(** The backend a configuration entry names, initialized and registered. *)
(* @src src/src/runtime/core/rpc/rpc_manager.cc:117-135 RpcManager::Initialize (backend) *)
Definition rpc_init_backend (o : string * node) : M Sys unit :=
  rm ← on_rm get;
  match rm_find_backend (rm_rpc_backend_vec rm) o.1 with
  | None => throw (AimRTException "Invalid rpc backend type '{}'")
  | Some b =>
      on_world (rb_Initialize b (Some o.2));;
      on_rpc_backend_manager (rbm_RegisterRpcBackend b);;
      on_rm (modify (λ rm, set_rm_used_rpc_backend_vec (rm_used_rpc_backend_vec rm ++ [b]) rm))
  end.

(** Every backend a function enables must be in use. *)
Definition func_rules_ok (names : list string) (fs : list FuncOptions) : bool :=
  forallb (λ f, forallb (λ n, bool_decide (n ∈ names)) (fo_enable_backends f)) fs.

Definition func_backends_rules (fs : list FuncOptions) : list (string * list string) :=
  map (λ f, (fo_func_name f, fo_enable_backends f)) fs.
Definition func_filters_rules (fs : list FuncOptions) : list (string * list string) :=
  map (λ f, (fo_func_name f, fo_enable_filters f)) fs.

(* @src src/src/runtime/core/rpc/rpc_manager.cc:95-176 RpcManager::Initialize *)
Definition rm_Initialize (options_node : option node) : M Sys unit :=
  RegisterLocalRpcBackend;;
  rm_RegisterDebugLogFilter;;
  rm ← on_rm get;
  on_rm (modify (set_rm_state kInit));;
  check_throw (state_eqb (rm_state rm) kPreInit) "Rpc manager can only be initialized once.";;
  o ← lift (read_options rpc_decode (rm_options rm) options_node);
  on_rm (modify (λ rm, set_rm_options (default (rm_options rm) o) rm));;
  on_rm (modify (set_rm_has_rpc_registry true));;
  on_rpc_backend_manager (rbm_SetRpcRegistry RpcRegistry_new);;
  rm ← on_rm get;
  on_rpc_backend_manager (rbm_SetClientFilterManager (client_filter_manager (rm_rpc_backend_manager rm)));;
  on_rpc_backend_manager (rbm_SetServerFilterManager (server_filter_manager (rm_rpc_backend_manager rm)));;
  mapM_ rpc_init_backend (rpc_backends_options (rm_options rm));;
  rm ← on_rm get;
  let names := map rb_Name (rm_used_rpc_backend_vec rm) in
  let clients := clients_options (rm_options rm) in
  check_throw (func_rules_ok names clients) "Invalid rpc backend type '{}' for func '{}'";;
  on_rpc_backend_manager (rbm_SetClientsBackendsRules (func_backends_rules clients));;
  on_rpc_backend_manager (rbm_SetClientsFiltersRules (func_filters_rules clients));;
  let servers := servers_options (rm_options rm) in
  check_throw (func_rules_ok names servers) "Invalid rpc backend type '{}' for func '{}'";;
  on_rpc_backend_manager (rbm_SetServersBackendsRules (func_backends_rules servers));;
  on_rpc_backend_manager (rbm_SetServersFiltersRules (func_filters_rules servers));;
  on_rpc_backend_manager rbm_Initialize.

(* @src src/src/runtime/core/rpc/rpc_manager.cc:178-186 RpcManager::Start *)
Definition rm_Start : M Sys unit :=
  rm ← on_rm get;
  on_rm (modify (set_rm_state kStart));;
  check_throw (state_eqb (rm_state rm) kInit) "Method can only be called when state is 'Init'.";;
  on_rpc_backend_manager rbm_Start.

(* @src src/src/runtime/core/rpc/rpc_manager.cc:188-206 RpcManager::Shutdown *)
Definition rm_Shutdown : M Sys unit :=
  rm ← on_rm get;
  on_rm (modify (set_rm_state kShutdown));;
  if state_eqb (rm_state rm) kShutdown then mret tt
  else
    on_rm (modify (set_rm_rpc_handle_proxy_map ∅));;
    on_rpc_backend_manager rbm_Shutdown;;
    on_rm (modify (set_rm_rpc_backend_vec []));;
    on_rm (modify (set_rm_has_rpc_registry false));;
    on_rpc_backend_manager (on_server_filters (modify Rpc_Clear));;
    on_rpc_backend_manager (on_client_filters (modify Rpc_Clear));;
    on_rm (modify (set_rm_has_get_executor_func false)).

(** A module's handle, made when it is first asked for; named by the module. *)
(* @src src/src/runtime/core/rpc/rpc_manager.cc:341-356 RpcManager::GetRpcHandleProxy *)
Definition GetRpcHandleProxy (pkg name : string) : M Sys string :=
  rm_when_init;;
  on_rm (modify (λ rm, set_rm_rpc_handle_proxy_map
    (match rm_rpc_handle_proxy_map rm !! name with
     | Some _ => rm_rpc_handle_proxy_map rm
     | None => <[name := mkRpcHandle pkg name]> (rm_rpc_handle_proxy_map rm)
     end) rm));;
  mret name.

(** The accessors: the manager's part, when it is initialized. *)
(* @src src/src/runtime/core/rpc/rpc_manager.cc:372-378 RpcManager::GetRpcBackendManager *)
Definition rm_GetRpcBackendManager : M Sys rbm := rm_when_init;; on_rm (gets rm_rpc_backend_manager).
(* @src src/src/runtime/core/rpc/rpc_manager.cc:380-386 RpcManager::GetClientFilterManager *)
Definition rm_GetClientFilterManager : M Sys (RpcFilterManager Msg X) :=
  rm_when_init;; on_rm (gets (λ rm, client_filter_manager (rm_rpc_backend_manager rm))).
(* @src src/src/runtime/core/rpc/rpc_manager.cc:388-394 RpcManager::GetServerFilterManager *)
Definition rm_GetServerFilterManager : M Sys (RpcFilterManager Msg X) :=
  rm_when_init;; on_rm (gets (λ rm, server_filter_manager (rm_rpc_backend_manager rm))).
(* @src src/src/runtime/core/rpc/rpc_manager.cc:403-408 RpcManager::GetRpcRegistry *)
Definition rm_GetRpcRegistry : M Sys (option (RpcRegistry Msg X)) :=
  rm_when_init;;
  on_rm (gets (λ rm, if rm_has_rpc_registry rm then Some (rbm_registry (rm_rpc_backend_manager rm)) else None)).
(* @src src/src/runtime/core/rpc/rpc_manager.cc:410-415 RpcManager::GetUsedRpcBackend *)
Definition rm_GetUsedRpcBackend : M Sys (list backend) := rm_when_init;; on_rm (gets rm_used_rpc_backend_vec).

(** *** Calls through a handle *)

Definition on_rpc_handle {A} (name : string) (m : RpcHandleProxy → M Sys A) : M Sys A :=
  rm ← on_rm get;
  match rm_rpc_handle_proxy_map rm !! name with
  | None => undef
  | Some h => m h
  end.

(* @src src/src/runtime/core/rpc/rpc_handle_proxy.h:34-49 RpcHandleProxy::RegisterServiceFunc *)
Definition rh_RegisterServiceFunc (h : RpcHandleProxy) (func : string) (req_ts rsp_ts : option (TypeSupport Msg))
    (has_service_func : bool) : M Sys (option bool) :=
  noexcept (on_rpc_backend_manager
    (rbm_RegisterServiceFunc regex_match (rh_pkg_path h) (rh_module_name h) func req_ts rsp_ts has_service_func)).

(* @src src/src/runtime/core/rpc/rpc_handle_proxy.h:51-64 RpcHandleProxy::RegisterClientFunc *)
Definition rh_RegisterClientFunc (h : RpcHandleProxy) (func : string) (req_ts rsp_ts : option (TypeSupport Msg))
    : M Sys (option bool) :=
  noexcept (on_rpc_backend_manager
    (rbm_RegisterClientFunc regex_match (rh_pkg_path h) (rh_module_name h) func req_ts rsp_ts)).

(* @src src/src/runtime/core/rpc/rpc_handle_proxy.h:66-81 RpcHandleProxy::Invoke *)
Definition rh_Invoke (h : RpcHandleProxy) (func : string) (ctx : nat) (req : option Msg) (rsp : option nat)
    (call : nat) : M Sys (option unit) :=
  noexcept (on_rpc_backend_manager
    (rbm_Invoke user_client_hook (rh_pkg_path h) (rh_module_name h) func ctx req rsp call)).

(** ** The report *)

Definition func_cells (func : string) : list bytes := [lit func].
Definition func_header : list bytes := [lit "func"; lit "module"; lit "backends"; lit "filters"].

(* @src src/src/runtime/core/rpc/rpc_manager.cc:213-245 RpcManager::GenInitializationReport (clients) *)
Definition func_table (index : gmap string (list RpcKey)) (info : gmap string (list string))
    (filters : string → list string) : res (list (list bytes)) :=
  table_of func_cells 1 (λ f _, f) rk_module_name "Invalid rpc registry info." func_header index info filters.

(* @src src/src/runtime/core/rpc/rpc_manager.cc:208-321 RpcManager::GenInitializationReport *)
Definition rm_GenInitializationReport : M Sys (list (string * bytes)) :=
  rm_when_init;;
  rm ← on_rm get;
  if negb (rm_has_rpc_registry rm) then undef else
  w ← on_world get;
  let bm := rm_rpc_backend_manager rm in
  let r := rbm_registry bm in
  cli ← lift (func_table (client_index_map r) (GetClientsBackendInfo bm)
                (Rpc_GetFilterNameVec (client_filter_manager bm)));
  srv ← lift (func_table (service_index_map r) (GetServersBackendInfo bm)
                (Rpc_GetFilterNameVec (server_filter_manager bm)));
  mret ([("Rpc Backend List", name_list (map rb_Name (rm_rpc_backend_vec rm)));
         ("Rpc Client Filter List", name_list (Rpc_GetAllFiltersName (client_filter_manager bm)));
         ("Rpc Server Filter List", name_list (Rpc_GetAllFiltersName (server_filter_manager bm)));
         ("Rpc Client Info", DrawTable cli true);
         ("Rpc Server Info", DrawTable srv true)] ++
        (b ← rm_used_rpc_backend_vec rm; (λ '(k, v), (k, lit v)) <$> rb_Report b w)).
End RpcManager.

Arguments RpcManager : clear implicits.

(** * The report *)

#[export] Instance func_cells_inj : Inj (=) (=) func_cells.
Proof. intros f f' [= ->%lit_inj]. done. Qed.

Section RpcReport.
Context {Msg X : Type} `{YamlOps node} `{HasLocalRpc X} `{IterOrder}.
Context (regex_match : string → string → res bool).
Context (user_client_hook : nat → nat → Z → M (World Msg X) unit).

(** The table of an index of the functions of [m], which all have backends. *)
Lemma func_table_ok {A} (m : gmap RpcKey A) index info filters :
  index_lists m index → (∀ k, is_Some (m !! k) → is_Some (info !! rk_func_name k)) →
  ∃ rows, func_table index info filters = Ok (func_header :: rows) ∧ NoDup (take 1 <$> rows) ∧
    ∀ f, func_cells f ∈ take 1 <$> rows ↔ ∃ k, rk_func_name k = f ∧ is_Some (m !! k).
Proof.
  intros [Hin Hne] Hinfo.
  destruct (table_of_ok func_cells 1 (λ f (_ : RpcKey), f) rk_module_name "Invalid rpc registry info."
    (λ _, eq_refl) _ func_header index info filters) as (rows & Ht & Hnd & Hrows).
  - intros f [|k ks] Hks; [by destruct (Hne f)|]. destruct (proj1 (Hin f k)) as [<- Hk]; [|by apply Hinfo].
    rewrite Hks. apply list_elem_of_here.
  - exists rows. split; [exact Ht|]. split; [done|]. intros f. rewrite Hrows. split.
    + intros (f' & ks & k & Hks & Hk & ->). exists k. apply Hin. by rewrite Hks.
    + intros (k & <- & Hk). pose proof (proj2 (Hin (rk_func_name k) k) (conj eq_refl Hk)) as Hel.
      destruct (index !! rk_func_name k) as [ks|] eqn:Hks; [by exists (rk_func_name k), ks, k|].
      by apply not_elem_of_nil in Hel.
Qed.

(** The report is complete.  When the manager has been initialized, whatever
    has been registered and whatever went wrong on the way, the report is made
    without an error and changes nothing; its two tables have a row for each
    function that has a client or a service, and only one. *)
Theorem rpc_report_complete (rm : RpcManager Msg X node) (w : World Msg X) :
  rm_state rm = kInit → rm_has_rpc_registry rm = true →
  let bm := rm_rpc_backend_manager rm in
  rtc (rbm_step regex_match user_client_hook) RpcBackendManager_new bm →
  ∃ report cli srv, rm_GenInitializationReport (rm, w) = (Ok report, (rm, w)) ∧
    ("Rpc Client Info", DrawTable (func_header :: cli) true) ∈ report ∧
    ("Rpc Server Info", DrawTable (func_header :: srv) true) ∈ report ∧
    NoDup (take 1 <$> cli) ∧ NoDup (take 1 <$> srv) ∧
    (∀ f, func_cells f ∈ take 1 <$> cli ↔
       ∃ pkg mo, is_Some (GetClientFuncWrapperPtr (rbm_registry bm) f pkg mo)) ∧
    (∀ f, func_cells f ∈ take 1 <$> srv ↔
       ∃ pkg mo, is_Some (GetServiceFuncWrapperPtr (rbm_registry bm) f pkg mo)).
Proof.
  intros Hst Hreg bm [Hr _ _ Hcli Hsrv _ _ _]%rbm_reachable_ok.
  destruct (func_table_ok _ (client_index_map (rbm_registry bm)) (GetClientsBackendInfo bm)
    (Rpc_GetFilterNameVec (client_filter_manager bm)) (rok_client_index _ Hr)) as (cli & Hct & Hcn & Hcr).
  { intros k Hk. unfold GetClientsBackendInfo. rewrite lookup_fmap. destruct (Hcli k Hk) as [bs ->]. by eexists. }
  destruct (func_table_ok _ (service_index_map (rbm_registry bm)) (GetServersBackendInfo bm)
    (Rpc_GetFilterNameVec (server_filter_manager bm)) (rok_service_index _ Hr)) as (srv & Hst' & Hsn & Hsr).
  { intros k Hk. unfold GetServersBackendInfo. rewrite lookup_fmap. destruct (Hsrv k Hk) as [bs ->]. by eexists. }
  unfold rm_GenInitializationReport, rm_when_init, rm_when_state, on_rm, on_world. unfold_monad. cbn [fst snd].
  rewrite Hst. change (state_eqb kInit kInit) with true. cbv iota. unfold_monad. cbn [fst snd].
  rewrite Hreg. cbn [negb fst snd]. fold bm. rewrite Hct, Hst'. cbn [fst snd].
  eexists _, cli, srv. split; [reflexivity|].
  split; [apply elem_of_app; left; do 3 apply list_elem_of_further; apply list_elem_of_here|].
  split; [apply elem_of_app; left; do 4 apply list_elem_of_further; apply list_elem_of_here|].
  split; [done|]. split; [done|]. split; intros f; [rewrite Hcr|rewrite Hsr]; split.
  1,3: intros ([f' pkg mo] & <- & Hk); by exists pkg, mo.
  all: intros (pkg & mo & Hk); by exists (mkRpcKey f pkg mo).
Qed.
End RpcReport.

**Exercise objective**: The only reply wanted is the number of lines in the records above containing the word "mret".

**Output below**: 3